At FactSet, we're working to be the best financial data provider on earth. To get there, we need highly motivated, talented individuals who are empowered to find answers through creative technology.
As a Senior Data Science Engineer in Content Engineering, you will be part of our Digital Transformation, a mission to automate our data acquisition, quality assurance, content creation and analytics in a scalable cloud environment. With the guidance of financial experts, you will leverage these large data sets to improve the quality and extend the scope of FactSet's existing and next generation products.
You will be working on private markets data; these are heterogeneous and voluminous datasets. With the right tools and problem solving, we want to automate data collection at scale and infer information.
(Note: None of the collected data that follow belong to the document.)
Lemma simulate_scenario_else_branch_witness :
  exists r,
    simulate_scenario "rebalance" (Fin 1000) (Fin 5) "AAPL" (Fin 2500) = Ok r /\
    feq (risk_change r) (Fin (- (2 # 10))) /\
    feq (new_risk_score r) (Fin (48 # 10)) /\
    feq (new_value r) (Fin 0).
Proof.
  destruct (simulate_scenario_else_branch "rebalance" "AAPL" (Fin 1000) (Fin 5) (Fin 2500))
    as (r & E & _ & _ & D & N & V & _); try discriminate.
  exists r. split; [exact E |]. split; [exact D |].
  rewrite N, V. split; reflexivity.
Defined.

Lemma truediv_raises (a b : float) :
  feqb b (Fin 0) = true -> Py.truediv a b = Raise ZeroDivisionError.
Proof.
  destruct b as [q | | |]; simpl; try discriminate. now intros ->.
Qed.

Lemma truediv_ok (a b : float) :
  feqb b (Fin 0) = false -> Py.truediv a b = Ok (a / b)%float.
Proof.
  destruct b as [q | | |]; simpl; try reflexivity. now intros ->.
Qed.

(** The add-stock branch away from a zero new value. *)
Lemma simulate_scenario_add_stock_ok (sym : string) (cur risk change : float) :
  feqb (cur + change)%float (Fin 0) = false ->
  exists r,
    simulate_scenario "add_stock" cur risk sym change = Ok r /\
    scenario r = [Lit "Add $"; Num ",.0f" change; Lit " to "; Str sym] /\
    new_value r = (cur + change)%float /\
    new_risk_score r = new_risk risk (Spec.add_stock_delta sym).
Proof.
  intro NZ. unfold simulate_scenario. cbn [String.eqb Ascii.eqb Bool.eqb].
  rewrite (truediv_ok _ _ NZ). cbn [Py.bind].
  eexists; split; [reflexivity |]. repeat split.
Qed.

(** The add-stock branch at a zero new value: the division raises. *)
Lemma simulate_scenario_add_stock_raises (sym : string) (cur risk change : float) :
  feqb (cur + change)%float (Fin 0) = true ->
  simulate_scenario "add_stock" cur risk sym change = Raise ZeroDivisionError.
Proof.
  intro Z. unfold simulate_scenario. cbn [String.eqb Ascii.eqb Bool.eqb].
  now rewrite (truediv_raises _ _ Z).
Qed.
There is huge potential for machine learning, analytics and NLP.
What you will be doing?
- Bring your experience within the team
- Participate to different projects as data scientist / ML engineer
- Help conceive solutions with ML and NLP
- Make sure to align with business needs
- Deliver clean, well-tested code that’s reliable, maintainable, and scalable
- Build predictive models and communicate results with stakeholders
- Deploy working solutions
- Develop dashboards and other visualizations for financial experts.
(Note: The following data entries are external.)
(** * pkgmgr: command resolution, execution and update planning

    A shallow embedding of [main.go] of ngicks/pkgmgr.  The program reads a
    configuration directory, builds a list of named command sets and runs one
    of the four operations [ver], [checklatest], [install], [update] on every
    target through [commandExecutor.Exec].

    Child processes, the file system and the Go standard library are not part
    of the program: they enter the development as parameters
    (a world type with [os_Stat] and [cmd_Run], [filepath_Join],
    [strings_TrimSpace], [slices_SortFunc], ...), the fields of the class
    [Platform].  Everything the program
    itself does is written out: the order of the calls, the arguments and the
    environment handed to a child, the lines printed and the panics. *)

From Stdlib Require Import String Ascii List ZArith Sorted Permutation Lia.
From stdpp Require Import base option list sorting gmap strings pretty.

Local Open Scope string_scope.
Local Open Scope list_scope.

(** ** Data model *)

(** [type command string] with its four constants.  Every call of [Exec] and
    [Select] in the program passes one of the constants ([main] rejects any
    other operation name before it gets that far), so the type is embedded as
    an enumeration and the [default: panic] arm of [Select] has no
    counterpart. *)
Inductive command : Type :=
| commandVer
| commandChecklatest
| commandInstall
| commandUpdate.

Definition command_string (c : command) : string :=
  match c with
  | commandVer => "ver"
  | commandChecklatest => "checklatest"
  | commandInstall => "install"
  | commandUpdate => "update"
  end.

Definition cmds : list command :=
  [commandVer; commandChecklatest; commandInstall; commandUpdate].

#[global] Instance command_eq_dec : EqDecision command.
Proof. solve_decision. Defined.

(** A Go [[]string]: [None] is the nil slice, [Some l] a non-nil slice.  The
    difference is invisible to [len] but [reflect.Value.IsZero] sees it. *)
Definition slice : Type := option (list string).

Definition len (s : slice) : nat :=
  match s with
  | None => 0
  | Some l => length l
  end.

Definition elems (s : slice) : list string := default [] s.

Record commandSet : Type := {
  Ver : slice;
  CheckLatest : slice;
  Install : slice;
  Update : slice
}.

(** The field [Set] of the source is spelled [Set_]: [Set] is reserved. *)
Record namedCommandSet : Type := {
  Name : string;
  Set_ : commandSet
}.

Definition zeroCommandSet : commandSet :=
  {| Ver := None; CheckLatest := None; Install := None; Update := None |}.

(** [reflect.ValueOf(c).IsZero()] on a [commandSet]: all four slices nil. *)
Definition IsZero (c : commandSet) : bool :=
  match Ver c, CheckLatest c, Install c, Update c with
  | None, None, None, None => true
  | _, _, _, _ => false
  end.

Definition Select (c : commandSet) (kind : command) : slice :=
  match kind with
  | commandVer => Ver c
  | commandChecklatest => CheckLatest c
  | commandInstall => Install c
  | commandUpdate => Update c
  end.

Record commandExecutor : Type := {
  dir : string;
  commandSet_ : namedCommandSet
}.

Definition newCommandExecutor (d : string) (s : namedCommandSet) : commandExecutor :=
  {| dir := d; commandSet_ := s |}.

(** [cmp.Or] at two strings: the first one that is not empty. *)
Definition cmp_Or (a b : string) : string :=
  if decide (a = "") then b else a.

(** Reading a Go [map[string]string] at a key: the zero value when absent. *)
Definition index (m : gmap string string) (k : string) : string :=
  default "" (m !! k).

(** ** Placeholder substitution *)

Module Replacer.

(** [dictReplacer{"${VER}": ver, ...}]: a map from placeholder to value. *)
Definition dictReplacer : Type := gmap string string.

(** Modelled from the spec: part of [dictReplacer.Map], whose body is not in
    [main.go].  The first entry whose non-empty key starts the text [s]. *)
Fixpoint matchAt (entries : list (string * string)) (s : string)
  : option (string * string) :=
  match entries with
  | [] => None
  | (k, v) :: rest =>
      if decide (k = "") then matchAt rest s
      else if String.prefix k s then Some (k, v) else matchAt rest s
  end.

(** Modelled from the spec: part of [dictReplacer.Map], whose body is not in
    [main.go].  One left-to-right pass over a token: where a placeholder
    starts, its value is written and the placeholder skipped ([skip] counts
    the characters of it still to pass over); any other character is
    copied.  The text of a value is not looked at again. *)
Fixpoint replaceFrom (entries : list (string * string)) (skip : nat) (s : string)
  : string :=
  match s with
  | EmptyString => EmptyString
  | String c rest =>
      match skip with
      | S n => replaceFrom entries n rest
      | O =>
          match matchAt entries s with
          | Some (k, v) => v +:+ replaceFrom entries (String.length k - 1) rest
          | None => String c (replaceFrom entries 0 rest)
          end
      end
  end.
- Ingest and analyse structured and unstructured data
- Develop processes for data collection, quality assessment, and quality control.
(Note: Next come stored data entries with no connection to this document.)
(* ===================================================================== *)
(** ** An in-memory store behind the client *)
(* ===================================================================== *)

(** The query layer and the database are not code of the repository.  The
    store stands for them where a statement is about the contents of the
    database.  It keeps the six tables as lists in insertion order, with the
    next value of each autoincrement key, a clock for [createdAt], and a
    journal of the write statements that took effect.  It enforces what the
    data model declares: the unique email, the one profile per user, the
    unique pair of the junction table and the foreign keys, which forbid to
    delete a row that another row points to (the reason for the order of the
    clearing phase of the seed script).  It answers with the error codes the
    handlers look for: P2002 on a unique constraint, P2025 on a record to
    update or delete that is not there, and P2003 on a foreign key; an
    argument of the wrong kind (a number that is not an integer, a role
    outside the enumeration, an invalid date) is an error without a code,
    and so is an integer outside the range of a column.  The keys and the
    views are 32-bit integers.  A key counter is not a sequence of the
    database: an insertion that is refused leaves it where it was, where the
    database uses a value up, so that the statements about a refused
    insertion are about the rows. *)
Module Store.

Record Table (A : Type) : Type := mkTable {
  rows : list A;
  next : Z
}.
Arguments mkTable {A} rows next.
Arguments rows {A} t.
Arguments next {A} t.

Inductive Stmt : Type :=
| Insert (m : Model)
| Update (m : Model)
| Delete (m : Model)
| DeleteMany (m : Model).

Record Db : Type := mkDb {
  users : Table User;
  profiles : Table Profile;
  posts : Table Post;
  categories : Table Category;
  postCategories : list PostCategory;
  comments : Table Comment;
  clock : Z;
  journal : list Stmt
}.

Definition set_users (t : Table User) (d : Db) : Db :=
  mkDb t (profiles d) (posts d) (categories d) (postCategories d) (comments d)
       (clock d) (journal d).
Definition set_profiles (t : Table Profile) (d : Db) : Db :=
  mkDb (users d) t (posts d) (categories d) (postCategories d) (comments d)
       (clock d) (journal d).
Definition set_posts (t : Table Post) (d : Db) : Db :=
  mkDb (users d) (profiles d) t (categories d) (postCategories d) (comments d)
       (clock d) (journal d).
Definition set_categories (t : Table Category) (d : Db) : Db :=
  mkDb (users d) (profiles d) (posts d) t (postCategories d) (comments d)
       (clock d) (journal d).
Definition set_postCategories (l : list PostCategory) (d : Db) : Db :=
  mkDb (users d) (profiles d) (posts d) (categories d) l (comments d)
       (clock d) (journal d).
Definition set_comments (t : Table Comment) (d : Db) : Db :=
  mkDb (users d) (profiles d) (posts d) (categories d) (postCategories d) t
       (clock d) (journal d).

(** A statement took effect: the journal grows and the clock advances. *)
Definition logged (ss : list Stmt) (d : Db) : Db :=
  mkDb (users d) (profiles d) (posts d) (categories d) (postCategories d)
       (comments d) (clock d + 1) (journal d ++ ss).

Definition insert_row {A} (r : A) (t : Table A) : Table A :=
  {| rows := rows t ++ [r]; next := next t + 1 |}.

Definition cleared {A} (t : Table A) : Table A :=
  {| rows := []; next := next t |}.

Definition invalid (msg : string) : Err := mkErr None msg.
Definition known (c msg : string) : Err := mkErr (Some c) msg.

Definition unique_violation : Err := known "P2002" "Unique constraint failed".
Definition foreign_key_violation : Err :=
  known "P2003" "Foreign key constraint failed".
Definition not_found : Err :=
  known "P2025" "Record to update or delete does not exist".
Definition out_of_range : Err :=
  invalid "Unable to fit integer value into an INT4 (32-bit signed integer)".

(** The range of an [Int] column. *)
Definition int32 (z : Z) : bool :=
  (-2147483648 <=? z) && (z <=? 2147483647).

(** *** Looking rows up *)

Definition user_by_id (d : Db) (id : Z) : option User :=
  find (fun u => user_id u =? id) (rows (users d)).

Definition user_by_email (d : Db) (e : string) : option User :=
  find (fun u => String.eqb (email u) e) (rows (users d)).

Definition profile_of (d : Db) (uid : Z) : option Profile :=
  find (fun p => userId p =? uid) (rows (profiles d)).

Definition post_by_id (d : Db) (id : Z) : option Post :=
  find (fun p => post_id p =? id) (rows (posts d)).

Definition category_by_id (d : Db) (id : Z) : option Category :=
  find (fun c => category_id c =? id) (rows (categories d)).

Definition has {A} (o : option A) : bool :=
  match o with Some _ => true | None => false end.

(** *** Filters *)

(** [contains] and [equals] with [mode: 'insensitive'] are matched by the
    database: what its match makes of the characters of the text that it
    reads as wild cards, and which letters it takes for the same, is not
    the query layer's.  [contains_i needle hay] and [equals_i a b]. *)
Class Collation : Type := {
  contains_i : string -> string -> bool;
  equals_i : string -> string -> bool
}.

Definition contains_opt {collation : Collation} (needle : string) (hay : option string) : bool :=
  match hay with
  | Some h => contains_i needle h
  | None => false
  end.

Definition user_cond {collation : Collation} (c : UserCond) (u : User) : bool :=
  match c with
  | NameContains s => contains_opt s (name u)
  | EmailContains s => contains_i s (email u)
  end.

Definition any_of {A C} (test : C -> A -> bool) (cs : option (list C)) (a : A)
  : bool :=
  match cs with
  | Some l => existsb (fun c => test c a) l
  | None => true
  end.

(** The rows a where clause on users selects; none when the role is not one
    of the enumeration. *)
Definition user_filter {collation : Collation} (w : UserWhere) : option (User -> bool) :=
  match where_role w with
  | None => Some (fun u => any_of user_cond (where_user_OR w) u)
  | Some s =>
      match Role_of_string s with
      | Some r =>
          Some (fun u => Role_eqb (role u) r && any_of user_cond (where_user_OR w) u)
      | None => None
      end
  end.

Definition post_cond {collation : Collation} (c : PostCond) (p : Post) : bool :=
  match c with
  | TitleContains s => contains_i s (title p)
  | ContentContains s => contains_opt s (content p)
  end.

Definition in_category {collation : Collation} (d : Db) (cname : string) (p : Post) : bool :=
  existsb
    (fun pc =>
       (postId pc =? post_id p) &&
       match category_by_id d (categoryId pc) with
       | Some c => equals_i (category_name c) cname
       | None => false
       end)
    (postCategories d).

Definition by_author {collation : Collation} (d : Db) (aname : string) (p : Post) : bool :=
  match user_by_id d (authorId p) with
  | Some u => contains_opt aname (name u)
  | None => false
  end.

Definition opt_test {A B} (o : option A) (test : A -> B -> bool) (b : B) : bool :=
  match o with
  | Some a => test a b
  | None => true
  end.

Definition date_ok (o : option jsdate) : bool :=
  match o with
  | Some InvalidDate => false
  | _ => true
  end.

Definition after (o : option jsdate) (t : Z) : bool :=
  match o with
  | Some (DateAt ms) => ms <=? t
  | _ => true
  end.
- Keep up to date / share your passions
- Stay up to date with state-of-the-art approaches and technological advancement
- Share your passion for science, ML, technology, …
- Collaborate with other ML teams
Who you are?
- You have BS or MS in Computer Science or Mathematics related field .
- You have 5+ years of working experience as ML Engineer or Data Scientist.
- You have senior experience with ML and NLP
- You have a successful history of writing production grade code and releasing in an enterprise environment.
- You are a team player
- You have strong analytical skills
- You are fluent in English ; you can communicate about complex subjects to non-technical stakeholders
- You master: python, pandas and numpy
- You are expert with machine learning frameworks ( sklearn …) and ML workflow
- You are familiar with NLP libraries and text preprocessing (nltk, SpaCy, Stanza, Flair, Polyglot, gensim, language models, ... )
It is great if you have:
- Experience with Neural Networks / Deep Learning.
- Experience with information extraction, parsing and segmentation,
- Knowledge on ontologies, taxonomy resolution and disambiguation.
- Experience in Unsupervised Learning techniques Density Estimation, Clustering and Topic Modelling.
- Experience with cloud environments: AWS, Azure, GCP, …
- Experience in data visualization tools like DataViz, Graphana, Apache Superset…
- Experience with business intelligence tools like Tableau or PowerBI.
- Experience with modern data platforms such as Spark, Hadoop or other map/reduce big data systems and services.